» Available records:
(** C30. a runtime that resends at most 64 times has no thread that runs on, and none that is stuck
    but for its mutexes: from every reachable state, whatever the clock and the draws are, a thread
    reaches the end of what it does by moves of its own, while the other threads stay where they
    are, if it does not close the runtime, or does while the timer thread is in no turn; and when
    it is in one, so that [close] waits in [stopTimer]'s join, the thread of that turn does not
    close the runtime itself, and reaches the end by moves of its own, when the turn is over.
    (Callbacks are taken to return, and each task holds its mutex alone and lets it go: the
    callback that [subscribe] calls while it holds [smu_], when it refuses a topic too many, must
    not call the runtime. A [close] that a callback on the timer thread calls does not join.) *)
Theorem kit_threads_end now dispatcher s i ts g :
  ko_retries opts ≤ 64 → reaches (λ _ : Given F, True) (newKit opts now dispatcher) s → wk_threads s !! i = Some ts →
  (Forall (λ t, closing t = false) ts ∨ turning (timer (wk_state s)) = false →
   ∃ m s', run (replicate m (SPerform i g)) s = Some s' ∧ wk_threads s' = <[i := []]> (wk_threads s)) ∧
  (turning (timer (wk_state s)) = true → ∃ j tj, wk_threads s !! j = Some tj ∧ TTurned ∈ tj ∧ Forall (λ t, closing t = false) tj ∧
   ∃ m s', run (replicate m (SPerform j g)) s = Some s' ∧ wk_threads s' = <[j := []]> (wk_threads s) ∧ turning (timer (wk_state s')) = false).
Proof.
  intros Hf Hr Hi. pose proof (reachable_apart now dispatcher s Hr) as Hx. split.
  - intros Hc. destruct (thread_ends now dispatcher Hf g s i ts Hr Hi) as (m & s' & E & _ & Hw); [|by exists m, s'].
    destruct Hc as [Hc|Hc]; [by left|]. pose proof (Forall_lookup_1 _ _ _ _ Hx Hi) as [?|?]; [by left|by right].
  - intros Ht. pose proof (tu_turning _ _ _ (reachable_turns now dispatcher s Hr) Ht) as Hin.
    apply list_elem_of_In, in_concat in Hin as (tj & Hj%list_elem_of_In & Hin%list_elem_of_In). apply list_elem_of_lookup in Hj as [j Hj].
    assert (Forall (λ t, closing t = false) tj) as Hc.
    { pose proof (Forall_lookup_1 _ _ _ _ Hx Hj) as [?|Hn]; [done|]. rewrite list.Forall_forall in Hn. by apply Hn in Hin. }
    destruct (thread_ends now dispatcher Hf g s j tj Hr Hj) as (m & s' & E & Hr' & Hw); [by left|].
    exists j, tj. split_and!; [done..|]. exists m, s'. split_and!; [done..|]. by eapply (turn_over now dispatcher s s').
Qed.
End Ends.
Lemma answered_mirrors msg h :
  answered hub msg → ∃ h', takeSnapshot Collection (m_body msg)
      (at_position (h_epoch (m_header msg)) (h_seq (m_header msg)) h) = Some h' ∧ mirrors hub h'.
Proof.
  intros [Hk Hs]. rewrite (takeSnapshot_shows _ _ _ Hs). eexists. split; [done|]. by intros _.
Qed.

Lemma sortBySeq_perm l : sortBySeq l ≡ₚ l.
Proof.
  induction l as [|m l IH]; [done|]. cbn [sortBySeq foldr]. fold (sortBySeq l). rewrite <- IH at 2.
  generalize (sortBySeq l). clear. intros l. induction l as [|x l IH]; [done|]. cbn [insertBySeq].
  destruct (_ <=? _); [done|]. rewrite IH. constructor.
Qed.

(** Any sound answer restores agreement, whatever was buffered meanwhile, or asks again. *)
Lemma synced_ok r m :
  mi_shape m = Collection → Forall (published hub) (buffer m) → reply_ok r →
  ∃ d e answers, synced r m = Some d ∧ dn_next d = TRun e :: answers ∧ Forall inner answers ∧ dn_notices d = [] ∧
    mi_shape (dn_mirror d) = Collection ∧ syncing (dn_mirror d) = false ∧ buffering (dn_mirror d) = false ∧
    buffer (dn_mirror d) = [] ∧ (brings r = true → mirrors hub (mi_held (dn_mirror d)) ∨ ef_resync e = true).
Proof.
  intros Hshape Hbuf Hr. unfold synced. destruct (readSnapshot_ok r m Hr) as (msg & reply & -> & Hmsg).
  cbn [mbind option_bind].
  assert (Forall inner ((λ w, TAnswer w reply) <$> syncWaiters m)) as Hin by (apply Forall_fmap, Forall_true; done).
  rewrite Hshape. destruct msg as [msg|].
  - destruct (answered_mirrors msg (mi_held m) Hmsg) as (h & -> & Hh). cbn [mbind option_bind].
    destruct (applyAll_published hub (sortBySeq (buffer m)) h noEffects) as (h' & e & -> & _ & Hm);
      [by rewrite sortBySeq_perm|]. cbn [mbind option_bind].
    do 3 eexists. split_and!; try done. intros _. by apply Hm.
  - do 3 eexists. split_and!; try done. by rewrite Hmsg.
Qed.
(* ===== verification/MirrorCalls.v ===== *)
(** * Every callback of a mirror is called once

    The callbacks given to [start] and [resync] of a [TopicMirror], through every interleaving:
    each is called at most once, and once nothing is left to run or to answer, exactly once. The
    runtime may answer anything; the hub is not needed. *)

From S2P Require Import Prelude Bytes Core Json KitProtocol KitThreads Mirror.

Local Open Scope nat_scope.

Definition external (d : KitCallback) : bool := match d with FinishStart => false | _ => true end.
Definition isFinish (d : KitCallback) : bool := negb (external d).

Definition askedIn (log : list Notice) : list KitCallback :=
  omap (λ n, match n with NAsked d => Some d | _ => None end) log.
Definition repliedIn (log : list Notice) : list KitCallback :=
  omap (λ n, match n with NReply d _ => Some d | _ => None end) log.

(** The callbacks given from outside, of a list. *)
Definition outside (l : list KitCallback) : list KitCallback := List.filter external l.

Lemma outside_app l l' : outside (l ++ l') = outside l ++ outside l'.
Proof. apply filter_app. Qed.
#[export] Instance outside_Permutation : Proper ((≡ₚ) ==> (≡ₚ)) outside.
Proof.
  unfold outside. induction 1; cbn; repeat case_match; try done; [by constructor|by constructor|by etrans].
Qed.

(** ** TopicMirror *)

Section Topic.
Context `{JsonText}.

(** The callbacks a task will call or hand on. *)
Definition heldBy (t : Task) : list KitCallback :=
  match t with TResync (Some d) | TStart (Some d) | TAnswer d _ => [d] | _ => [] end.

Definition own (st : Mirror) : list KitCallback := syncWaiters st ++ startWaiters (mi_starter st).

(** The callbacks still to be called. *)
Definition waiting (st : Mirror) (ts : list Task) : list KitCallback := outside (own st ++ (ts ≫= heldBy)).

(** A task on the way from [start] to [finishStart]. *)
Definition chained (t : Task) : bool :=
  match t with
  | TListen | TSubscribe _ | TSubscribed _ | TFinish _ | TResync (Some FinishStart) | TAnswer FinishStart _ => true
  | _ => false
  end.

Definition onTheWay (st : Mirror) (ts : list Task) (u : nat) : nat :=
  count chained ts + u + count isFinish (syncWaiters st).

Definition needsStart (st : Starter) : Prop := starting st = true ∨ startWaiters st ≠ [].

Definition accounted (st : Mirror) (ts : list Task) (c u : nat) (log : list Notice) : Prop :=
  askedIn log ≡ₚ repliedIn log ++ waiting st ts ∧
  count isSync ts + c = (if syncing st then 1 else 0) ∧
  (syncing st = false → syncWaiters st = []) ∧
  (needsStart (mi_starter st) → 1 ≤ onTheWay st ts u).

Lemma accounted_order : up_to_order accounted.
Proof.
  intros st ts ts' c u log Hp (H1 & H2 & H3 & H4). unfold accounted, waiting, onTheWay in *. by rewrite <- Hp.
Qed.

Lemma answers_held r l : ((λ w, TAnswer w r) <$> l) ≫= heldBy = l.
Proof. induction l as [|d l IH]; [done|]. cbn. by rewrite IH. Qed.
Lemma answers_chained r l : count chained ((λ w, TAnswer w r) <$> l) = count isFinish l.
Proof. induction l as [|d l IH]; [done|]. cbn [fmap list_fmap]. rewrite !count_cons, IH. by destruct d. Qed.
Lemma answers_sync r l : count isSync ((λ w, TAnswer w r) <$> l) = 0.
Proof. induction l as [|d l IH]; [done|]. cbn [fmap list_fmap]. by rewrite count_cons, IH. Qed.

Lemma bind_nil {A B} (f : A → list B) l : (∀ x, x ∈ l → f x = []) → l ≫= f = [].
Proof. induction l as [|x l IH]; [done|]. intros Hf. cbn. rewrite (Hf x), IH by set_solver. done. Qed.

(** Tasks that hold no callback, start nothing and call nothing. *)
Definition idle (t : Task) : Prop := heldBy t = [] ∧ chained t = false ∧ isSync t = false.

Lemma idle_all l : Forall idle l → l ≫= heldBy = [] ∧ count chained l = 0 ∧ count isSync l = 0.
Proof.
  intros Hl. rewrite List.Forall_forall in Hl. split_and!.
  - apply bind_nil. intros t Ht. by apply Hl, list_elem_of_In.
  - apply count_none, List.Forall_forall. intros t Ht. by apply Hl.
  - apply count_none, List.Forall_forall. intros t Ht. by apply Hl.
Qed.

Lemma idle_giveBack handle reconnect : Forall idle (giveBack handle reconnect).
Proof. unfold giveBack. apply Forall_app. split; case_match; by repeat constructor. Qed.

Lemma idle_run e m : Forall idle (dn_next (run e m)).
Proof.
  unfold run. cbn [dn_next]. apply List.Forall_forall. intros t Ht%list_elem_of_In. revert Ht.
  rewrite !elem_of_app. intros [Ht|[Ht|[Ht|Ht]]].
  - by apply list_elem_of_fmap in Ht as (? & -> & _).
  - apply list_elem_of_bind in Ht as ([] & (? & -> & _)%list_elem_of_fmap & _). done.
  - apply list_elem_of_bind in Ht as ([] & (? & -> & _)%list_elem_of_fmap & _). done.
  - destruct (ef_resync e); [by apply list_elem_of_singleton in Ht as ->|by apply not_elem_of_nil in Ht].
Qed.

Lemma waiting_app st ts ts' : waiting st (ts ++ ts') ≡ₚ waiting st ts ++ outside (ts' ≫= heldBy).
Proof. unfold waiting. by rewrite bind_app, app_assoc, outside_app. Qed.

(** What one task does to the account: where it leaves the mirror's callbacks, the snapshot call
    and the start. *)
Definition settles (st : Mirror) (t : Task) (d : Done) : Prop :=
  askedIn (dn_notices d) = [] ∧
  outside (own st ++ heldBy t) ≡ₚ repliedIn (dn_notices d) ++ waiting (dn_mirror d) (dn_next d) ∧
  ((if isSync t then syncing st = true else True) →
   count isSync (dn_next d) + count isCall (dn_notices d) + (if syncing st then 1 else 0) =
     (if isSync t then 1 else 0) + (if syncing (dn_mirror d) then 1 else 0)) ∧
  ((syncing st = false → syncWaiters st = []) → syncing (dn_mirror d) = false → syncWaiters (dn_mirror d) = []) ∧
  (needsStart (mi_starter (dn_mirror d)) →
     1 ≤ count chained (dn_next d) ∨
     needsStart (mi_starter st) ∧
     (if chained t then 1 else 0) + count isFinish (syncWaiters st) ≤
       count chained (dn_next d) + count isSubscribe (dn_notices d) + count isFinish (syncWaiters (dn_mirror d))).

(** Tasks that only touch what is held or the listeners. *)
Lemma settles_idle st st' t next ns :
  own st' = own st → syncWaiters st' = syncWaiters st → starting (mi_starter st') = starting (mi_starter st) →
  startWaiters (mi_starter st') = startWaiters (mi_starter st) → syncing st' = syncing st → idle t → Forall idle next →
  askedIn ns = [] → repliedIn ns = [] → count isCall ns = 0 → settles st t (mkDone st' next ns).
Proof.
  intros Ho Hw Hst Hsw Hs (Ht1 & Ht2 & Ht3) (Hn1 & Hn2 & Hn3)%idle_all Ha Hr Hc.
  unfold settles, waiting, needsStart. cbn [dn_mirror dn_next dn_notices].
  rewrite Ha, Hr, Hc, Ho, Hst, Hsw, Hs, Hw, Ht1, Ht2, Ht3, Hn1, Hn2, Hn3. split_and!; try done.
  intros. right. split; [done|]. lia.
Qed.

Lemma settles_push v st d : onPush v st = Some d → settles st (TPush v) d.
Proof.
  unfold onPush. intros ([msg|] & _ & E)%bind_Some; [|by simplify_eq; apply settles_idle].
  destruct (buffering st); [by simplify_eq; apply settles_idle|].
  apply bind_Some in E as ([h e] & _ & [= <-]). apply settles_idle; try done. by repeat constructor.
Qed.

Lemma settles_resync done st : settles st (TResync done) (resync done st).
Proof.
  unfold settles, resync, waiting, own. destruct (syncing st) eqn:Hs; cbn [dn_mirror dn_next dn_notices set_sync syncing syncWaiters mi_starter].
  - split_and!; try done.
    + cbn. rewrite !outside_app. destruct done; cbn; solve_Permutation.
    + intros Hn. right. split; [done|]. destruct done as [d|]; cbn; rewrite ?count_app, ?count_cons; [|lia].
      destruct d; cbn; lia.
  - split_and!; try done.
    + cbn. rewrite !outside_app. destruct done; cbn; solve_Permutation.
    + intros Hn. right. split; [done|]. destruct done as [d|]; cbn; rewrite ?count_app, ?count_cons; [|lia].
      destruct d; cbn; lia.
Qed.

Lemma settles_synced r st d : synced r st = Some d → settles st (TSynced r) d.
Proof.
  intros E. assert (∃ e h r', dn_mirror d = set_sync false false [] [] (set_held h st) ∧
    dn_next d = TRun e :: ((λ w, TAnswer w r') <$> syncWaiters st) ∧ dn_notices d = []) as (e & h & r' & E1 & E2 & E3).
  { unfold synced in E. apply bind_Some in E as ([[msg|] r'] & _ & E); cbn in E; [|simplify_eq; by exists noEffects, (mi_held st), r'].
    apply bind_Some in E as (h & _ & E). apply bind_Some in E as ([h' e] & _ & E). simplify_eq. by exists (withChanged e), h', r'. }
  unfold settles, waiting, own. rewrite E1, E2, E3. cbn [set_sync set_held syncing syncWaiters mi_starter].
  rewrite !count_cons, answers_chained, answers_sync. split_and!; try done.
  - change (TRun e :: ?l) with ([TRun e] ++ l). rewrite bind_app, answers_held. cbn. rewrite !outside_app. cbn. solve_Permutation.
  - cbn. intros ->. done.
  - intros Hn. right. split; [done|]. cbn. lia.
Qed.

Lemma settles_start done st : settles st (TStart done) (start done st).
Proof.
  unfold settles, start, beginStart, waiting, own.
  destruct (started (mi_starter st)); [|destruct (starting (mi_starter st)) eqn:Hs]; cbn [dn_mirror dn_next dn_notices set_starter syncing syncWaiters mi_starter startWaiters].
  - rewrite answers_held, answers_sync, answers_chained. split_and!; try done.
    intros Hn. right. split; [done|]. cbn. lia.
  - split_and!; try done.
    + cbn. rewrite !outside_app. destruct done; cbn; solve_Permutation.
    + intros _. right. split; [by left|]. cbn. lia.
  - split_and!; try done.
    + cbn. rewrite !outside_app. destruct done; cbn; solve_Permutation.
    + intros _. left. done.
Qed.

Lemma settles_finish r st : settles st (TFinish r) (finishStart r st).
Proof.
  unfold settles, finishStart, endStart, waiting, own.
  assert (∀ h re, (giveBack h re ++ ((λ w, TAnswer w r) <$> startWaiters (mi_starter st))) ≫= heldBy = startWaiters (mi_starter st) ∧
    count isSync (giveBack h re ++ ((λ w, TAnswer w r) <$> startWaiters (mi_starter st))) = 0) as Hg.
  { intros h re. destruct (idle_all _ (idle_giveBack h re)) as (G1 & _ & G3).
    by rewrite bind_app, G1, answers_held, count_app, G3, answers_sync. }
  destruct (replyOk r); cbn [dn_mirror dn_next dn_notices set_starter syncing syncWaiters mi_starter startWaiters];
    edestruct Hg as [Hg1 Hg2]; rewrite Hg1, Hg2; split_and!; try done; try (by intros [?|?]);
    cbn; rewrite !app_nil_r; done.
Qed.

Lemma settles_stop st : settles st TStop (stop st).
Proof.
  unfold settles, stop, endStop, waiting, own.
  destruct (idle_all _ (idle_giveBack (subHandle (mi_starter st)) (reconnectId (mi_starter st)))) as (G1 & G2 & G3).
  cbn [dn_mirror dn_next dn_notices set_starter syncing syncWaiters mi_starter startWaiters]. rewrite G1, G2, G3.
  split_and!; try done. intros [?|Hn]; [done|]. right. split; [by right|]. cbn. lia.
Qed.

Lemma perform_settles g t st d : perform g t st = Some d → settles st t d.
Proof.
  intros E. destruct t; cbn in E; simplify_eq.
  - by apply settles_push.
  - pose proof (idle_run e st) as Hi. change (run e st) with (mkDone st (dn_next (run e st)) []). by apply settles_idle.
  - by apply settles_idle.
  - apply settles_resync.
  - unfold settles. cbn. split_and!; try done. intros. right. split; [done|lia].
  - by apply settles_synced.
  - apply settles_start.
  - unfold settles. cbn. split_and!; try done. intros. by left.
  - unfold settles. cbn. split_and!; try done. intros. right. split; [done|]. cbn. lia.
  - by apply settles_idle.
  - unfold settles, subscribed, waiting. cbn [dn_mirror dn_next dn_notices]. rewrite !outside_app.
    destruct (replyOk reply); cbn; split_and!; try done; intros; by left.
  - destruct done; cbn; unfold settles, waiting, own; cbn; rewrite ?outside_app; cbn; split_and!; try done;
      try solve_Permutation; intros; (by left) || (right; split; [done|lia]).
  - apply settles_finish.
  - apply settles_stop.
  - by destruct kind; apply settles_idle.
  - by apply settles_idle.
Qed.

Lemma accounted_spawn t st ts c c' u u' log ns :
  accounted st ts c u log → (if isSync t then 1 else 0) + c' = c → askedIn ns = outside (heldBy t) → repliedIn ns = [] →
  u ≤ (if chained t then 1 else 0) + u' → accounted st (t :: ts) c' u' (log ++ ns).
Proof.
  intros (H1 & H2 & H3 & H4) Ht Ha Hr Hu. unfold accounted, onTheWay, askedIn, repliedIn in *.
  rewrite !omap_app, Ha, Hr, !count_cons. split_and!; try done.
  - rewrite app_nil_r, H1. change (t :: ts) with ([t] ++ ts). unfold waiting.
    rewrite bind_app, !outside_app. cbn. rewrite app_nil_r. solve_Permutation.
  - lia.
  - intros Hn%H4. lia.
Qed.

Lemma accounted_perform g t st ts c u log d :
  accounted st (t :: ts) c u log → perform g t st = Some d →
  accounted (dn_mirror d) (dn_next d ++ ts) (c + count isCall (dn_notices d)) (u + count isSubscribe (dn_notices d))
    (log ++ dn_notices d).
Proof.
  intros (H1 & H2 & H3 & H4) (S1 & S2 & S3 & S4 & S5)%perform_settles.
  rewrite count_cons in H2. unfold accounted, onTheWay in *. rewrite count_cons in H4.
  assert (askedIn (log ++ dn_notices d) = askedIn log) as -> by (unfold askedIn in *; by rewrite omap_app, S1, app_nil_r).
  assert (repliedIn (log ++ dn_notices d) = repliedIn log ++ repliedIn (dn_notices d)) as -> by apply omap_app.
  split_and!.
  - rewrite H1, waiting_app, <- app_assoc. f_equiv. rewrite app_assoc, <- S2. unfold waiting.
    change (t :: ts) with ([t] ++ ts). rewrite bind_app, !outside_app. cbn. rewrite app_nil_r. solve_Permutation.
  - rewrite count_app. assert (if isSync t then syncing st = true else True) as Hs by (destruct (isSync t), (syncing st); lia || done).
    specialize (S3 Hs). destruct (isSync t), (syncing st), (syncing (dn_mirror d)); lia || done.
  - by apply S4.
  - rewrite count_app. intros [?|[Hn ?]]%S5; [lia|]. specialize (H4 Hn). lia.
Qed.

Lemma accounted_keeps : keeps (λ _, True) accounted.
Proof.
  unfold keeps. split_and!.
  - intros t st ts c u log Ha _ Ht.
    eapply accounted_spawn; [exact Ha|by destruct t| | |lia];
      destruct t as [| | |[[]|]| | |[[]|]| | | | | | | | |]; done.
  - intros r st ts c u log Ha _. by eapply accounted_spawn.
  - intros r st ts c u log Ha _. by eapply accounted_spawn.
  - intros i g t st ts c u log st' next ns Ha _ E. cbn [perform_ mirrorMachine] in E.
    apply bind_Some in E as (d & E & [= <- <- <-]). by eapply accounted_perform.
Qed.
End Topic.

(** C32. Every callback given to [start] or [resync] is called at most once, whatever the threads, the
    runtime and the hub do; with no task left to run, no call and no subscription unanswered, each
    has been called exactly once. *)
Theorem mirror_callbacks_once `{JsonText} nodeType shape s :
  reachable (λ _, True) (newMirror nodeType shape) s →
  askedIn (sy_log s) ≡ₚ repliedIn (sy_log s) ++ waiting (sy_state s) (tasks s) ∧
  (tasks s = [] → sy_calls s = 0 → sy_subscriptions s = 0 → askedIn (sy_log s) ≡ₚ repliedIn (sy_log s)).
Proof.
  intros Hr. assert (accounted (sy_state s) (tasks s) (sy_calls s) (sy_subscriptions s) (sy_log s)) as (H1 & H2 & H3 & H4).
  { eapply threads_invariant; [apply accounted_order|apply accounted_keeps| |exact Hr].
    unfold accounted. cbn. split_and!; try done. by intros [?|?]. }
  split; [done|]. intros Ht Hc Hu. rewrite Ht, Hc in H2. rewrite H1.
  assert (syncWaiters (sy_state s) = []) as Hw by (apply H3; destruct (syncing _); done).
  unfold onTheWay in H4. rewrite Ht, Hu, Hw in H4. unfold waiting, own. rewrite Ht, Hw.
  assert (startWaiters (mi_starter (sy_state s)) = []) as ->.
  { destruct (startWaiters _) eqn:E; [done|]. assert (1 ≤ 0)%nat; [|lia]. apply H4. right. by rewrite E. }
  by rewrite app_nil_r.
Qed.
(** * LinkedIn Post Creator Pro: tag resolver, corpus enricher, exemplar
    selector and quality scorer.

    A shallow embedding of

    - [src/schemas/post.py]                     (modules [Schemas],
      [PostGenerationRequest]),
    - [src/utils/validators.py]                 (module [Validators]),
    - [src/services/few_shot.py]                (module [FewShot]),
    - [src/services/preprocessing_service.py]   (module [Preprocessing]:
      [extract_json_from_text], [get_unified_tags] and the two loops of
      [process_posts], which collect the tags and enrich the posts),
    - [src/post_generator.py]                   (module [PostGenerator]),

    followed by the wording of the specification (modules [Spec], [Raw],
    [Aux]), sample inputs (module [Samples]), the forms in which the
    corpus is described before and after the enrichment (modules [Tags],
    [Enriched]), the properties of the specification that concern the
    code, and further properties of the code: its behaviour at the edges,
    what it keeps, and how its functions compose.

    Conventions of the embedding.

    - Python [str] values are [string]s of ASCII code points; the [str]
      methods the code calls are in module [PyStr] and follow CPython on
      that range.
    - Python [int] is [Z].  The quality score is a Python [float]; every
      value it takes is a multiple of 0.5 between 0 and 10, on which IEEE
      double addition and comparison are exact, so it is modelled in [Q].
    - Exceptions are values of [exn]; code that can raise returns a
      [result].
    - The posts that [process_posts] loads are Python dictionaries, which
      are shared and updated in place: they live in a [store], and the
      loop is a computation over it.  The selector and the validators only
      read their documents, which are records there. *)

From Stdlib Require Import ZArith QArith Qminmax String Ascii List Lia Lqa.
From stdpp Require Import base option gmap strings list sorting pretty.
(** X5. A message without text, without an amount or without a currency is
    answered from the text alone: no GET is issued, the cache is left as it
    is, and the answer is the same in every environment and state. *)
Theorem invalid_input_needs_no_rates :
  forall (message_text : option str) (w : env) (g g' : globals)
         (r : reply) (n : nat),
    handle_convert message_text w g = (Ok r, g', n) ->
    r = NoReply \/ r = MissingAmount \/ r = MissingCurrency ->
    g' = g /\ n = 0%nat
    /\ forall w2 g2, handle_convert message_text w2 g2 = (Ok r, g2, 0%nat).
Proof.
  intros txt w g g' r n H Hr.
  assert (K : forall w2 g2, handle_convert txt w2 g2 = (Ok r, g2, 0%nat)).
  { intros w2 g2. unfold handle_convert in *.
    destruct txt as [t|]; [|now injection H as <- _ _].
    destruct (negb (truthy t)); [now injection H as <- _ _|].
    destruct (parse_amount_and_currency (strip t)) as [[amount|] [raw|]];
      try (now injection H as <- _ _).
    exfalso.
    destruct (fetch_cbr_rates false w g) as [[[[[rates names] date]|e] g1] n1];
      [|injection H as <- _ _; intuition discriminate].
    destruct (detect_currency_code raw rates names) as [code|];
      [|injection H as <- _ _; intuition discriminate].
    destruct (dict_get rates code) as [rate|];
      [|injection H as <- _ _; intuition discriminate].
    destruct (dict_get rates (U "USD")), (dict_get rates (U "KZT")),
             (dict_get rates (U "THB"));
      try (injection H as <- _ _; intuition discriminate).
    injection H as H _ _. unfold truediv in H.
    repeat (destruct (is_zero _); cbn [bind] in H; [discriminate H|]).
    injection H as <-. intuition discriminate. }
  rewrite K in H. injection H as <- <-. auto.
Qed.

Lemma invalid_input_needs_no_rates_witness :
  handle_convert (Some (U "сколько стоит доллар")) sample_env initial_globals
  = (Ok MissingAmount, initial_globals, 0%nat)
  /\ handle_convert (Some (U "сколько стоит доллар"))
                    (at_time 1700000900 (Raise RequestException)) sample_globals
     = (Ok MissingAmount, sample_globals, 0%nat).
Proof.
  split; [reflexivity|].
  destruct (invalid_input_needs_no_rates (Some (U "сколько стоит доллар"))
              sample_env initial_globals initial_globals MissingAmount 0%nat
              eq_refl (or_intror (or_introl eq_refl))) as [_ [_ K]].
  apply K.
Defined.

» Task goal:
Word for word, restate the listing above from its first line to the line with "it is in one, so", keeping both.

» Your solution:
(** C30. a runtime that resends at most 64 times has no thread that runs on, and none that is stuck
    but for its mutexes: from every reachable state, whatever the clock and the draws are, a thread
    reaches the end of what it does by moves of its own, while the other threads stay where they
    are, if it does not close the runtime, or does while the timer thread is in no turn; and when
    it is in one, so that [close] waits in [stopTimer]'s join, the thread of that turn does not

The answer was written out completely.